**Saved data entries**

- - -

(** ** Accesses *)

Definition inode_at (p : Z) : M fs easy_m_inode := deref (λ s, inodes s !! p).
Definition inode_mod (p : Z) (f : easy_m_inode → easy_m_inode) : M fs unit :=
  update (λ s, i ← inodes s !! p; Some (set_inodes (<[p := f i]> (inodes s)) s)).
Definition di_mod (p : Z) (f : easy_d_inode → easy_d_inode) : M fs unit :=
  inode_mod p (λ i, set_i_di (f (i_di i)) i).
Definition node_do (f : gmap floc (node floc) → option (gmap floc (node floc))) : M fs unit :=
  update (λ s, h ← f (nodes s); Some (set_nodes h s)).
Definition node_empty (l : floc) : M fs bool := deref (λ s, list_empty l (nodes s)).
Definition dev_read (bno off len : Z) : M fs (list Z) := zoom s_bd set_bd (bd_read (u32 bno) (u32 off) len).
Definition dev_write (bno off : Z) (data : list Z) : M fs unit := zoom s_bd set_bd (bd_write (u32 bno) (u32 off) data).
(** [blk_read_count], [blk_write_count] *)
Definition dev_read_count (bno count : Z) : M fs (list Z) := dev_read bno 0 (u32 (count * BLK_SIZE)).
(** [sleep_on(&i->i_slock)], [wake_up(&i->i_slock)] *)
Definition i_sleep (p : Z) : M fs unit :=
  i ← inode_at p; l ← sleep_on me (i_slock i); inode_mod p (set_i_slock l).
Definition i_wake (p : Z) : M fs unit :=
  i ← inode_at p; l ← wake_up (i_slock i); inode_mod p (set_i_slock l).

(** * super.c: the bitmaps *)

Definition efs_imap_alloc : M fs Z :=
  no ← zoom imap set_imap Bmp.bitmap_alloc;
  if no =? -1 then panic else
  modify (λ s, set_ds (set_inode_free (i32 (inode_free (s_ds s) - 1)) (s_ds s)) s);;
  modify (λ s, set_sflags (SET_FLAG (s_flags s) S_DIRTY) s);;
  mret no.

- - -

**EXERCISE DETAILS**
Extract every line from the one with "(** [sleep_on(&i->i_slock)], [wake_up(&i->i_slock)]" down to the final line above, both included, exactly as written.

**SOLUTION TO THE PROBLEM**
(** [sleep_on(&i->i_slock)], [wake_up(&i->i_slock)] *)
Definition i_sleep (p : Z) : M fs unit :=
  i ← inode_at p; l ← sleep_on me (i_slock i); inode_mod p (set_i_slock l).
Definition i_wake (p : Z) : M fs unit :=
  i ← inode_at p; l ← wake_up (i_slock i); inode_mod p (set_i_slock l).

(** * super.c: the bitmaps *)

Definition efs_imap_alloc : M fs Z :=
  no ← zoom imap set_imap Bmp.bitmap_alloc;
  if no =? -1 then panic else
  modify (λ s, set_ds (set_inode_free (i32 (inode_free (s_ds s) - 1)) (s_ds s)) s);;
  modify (λ s, set_sflags (SET_FLAG (s_flags s) S_DIRTY) s);;
  mret no.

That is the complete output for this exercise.